Most economists and policymakers agree that infrastructure investment more than exports drove China’s double-digit growth over the past decade. It is not an uncommon development path for emerging economies that do not rely on natural resource exports. China’s sheer scale makes it look an unique achievement, and it is, but in quantity rather than kind. Now close to 50% of GDP, investment is 10 percentage points higher on that measure than the ratio typical of Asia’s emerging economies in the run up to the Asian financial crisis.
The scale of China’s domestic savings has, however, let the country run such high levels of investment without becoming reliant on external funding. This has let it avoid what tripped up so many other emerging economies going down this path, not just Asian nations in the 1990s but even more painfully Latin American ones in the 1980s, a banking and/or foreign exchange crisis once foreign investors start to question the returns on their capital and realize that the cost of financing such high rates of investment had been mispriced.
It has not, however, let China avoid the underlying questions of whether the return on its capital spending is sub-par, and, if it is, whether that is distorting the cost of capital to the detriment of the broader economy and Chinese as a whole. A recently published IMF working paper, with the refreshingly to-the-point title, Is China Over-Investing and Does it Matter?* addresses those questions head on. In short, its answers are yes and yes.
That China hasn’t hit an external debt crisis, say the authors, Il Houng Lee, Murtaza Syed, and Liu Xueyan, the first two from the IMF’s China office, the third from the National Development and Reform Commission,
does not mean that the cost is absent. Rather, it is distributed to other sectors of the economy through a hidden transfer of resources, estimated at an average of 4 percent of GDP per year.

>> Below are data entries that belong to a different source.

Lemma preserves_onLoad_html (b : Build) (w : World) (args : OnLoadArgs) :
  preserves memos_ok (onLoad_html b w args).
Proof.
  intros s HP. unfold onLoad_html.
  destruct (truthy (args_suffix args)).
  - destruct (templateCache s !! args_path args) as [compiled|]; [|exact HP].
    cbv zeta.
    destruct (option_eqb String.eqb _ (Some "componentStylesheet")).
    + destruct (has_content _); [|exact HP].
      revert s HP. apply preserves_bind; [auto with keeps|].
      intros [cacheEntry cache'] s' HP'. revert HP'.
      generalize (templateCache s'). intros templates. revert s'.
      apply preserves_bind; [auto with keeps|]. intros ?. keeps.
    + destruct (option_eqb String.eqb _ (Some "componentScript")); [|exact HP].
      destruct (has_content _); [exact HP|].
      revert s HP. keeps.
  - revert HP. generalize (templateCache s !! args_path args). intros compiledTemplate.
    revert s.
    apply preserves_bind; [auto with keeps | intros key].
    apply preserves_bind; [destruct compiledTemplate; auto with keeps | intros valid].
    apply preserves_bind; [|intros compiled; apply preserves_ret].
    destruct compiledTemplate as [old|]; [destruct valid|]; try apply preserves_ret;
      (apply preserves_bind; [auto with keeps|]; intros fresh s' HP'; revert HP';
       generalize (templateCache s'); intros templates; revert s';
       apply preserves_bind; [auto with keeps | intros ?; apply preserves_ret]).
Qed.

Lemma preserves_onLoad_css (b : Build) (w : World) (args : OnLoadArgs) :
  preserves memos_ok (onLoad_css b w args).
Proof.
  intros s HP. unfold onLoad_css.
  destruct (splitUrl (getAbsoluteUrl args)) as [file query].
  revert HP. generalize (styleCache s). intros cache. revert s.
  apply preserves_bind; [auto with keeps|].
  intros [cacheEntry cache']. keeps.
Qed.

(** In every state the plugin reaches, the identity memo is empty (it is
    never written) and the hash table holds only hashes. *)
Lemma reachable_memos_ok (s : PluginState) : reachable s -> memos_ok s.
Proof.
  induction 1 as [|s _ IH|b w args s _ IH|b w args s _ IH].
  - split; [reflexivity | apply memo_ok_empty].
  - apply preserves_onStart, IH.
  - apply preserves_onLoad_html, IH.
  - apply preserves_onLoad_css, IH.
Qed.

The burden of that cost, the authors believe, falls on households and, to a lesser extent, small and medium sized enterprises. The financial system effectively makes them subsidize the main vehicles of investment large, state-owned enterprises (SOEs). In other words, social welfare could be improved by increasing consumption at the expense of investment.
Meanwhile, China now requires ever higher investment to generate the same amount of growth. Absent a dramatic surge in productivity rates or exports, the authors estimate that investment would have to account for 60%-70% of GDP to sustain current growth rates. That would be both expensive and dangerous in terms of the potential threat to domestic stability.
It also suggests that, as most economic policymakers if not all within the Party recognize, the current growth model has run its course. Investment growth has to be moderated and consumption promoted. The policy implications for the new leadership, which has a more traditional SOE-centric state-capitalist cast of mind than the outgoing one, are self-evident.
*Is China Over-Investing and Does It Matter? By Il Houng Lee, Senior Resident Representative, China office, IMF; Murtaza Syed, Deputy Resident Representative, China office, IMF; and Liu Xueyan, Senior Fellow, Institute of Economic Research, National Development and Reform Commission of China. IMF Working Paper No. 12/277.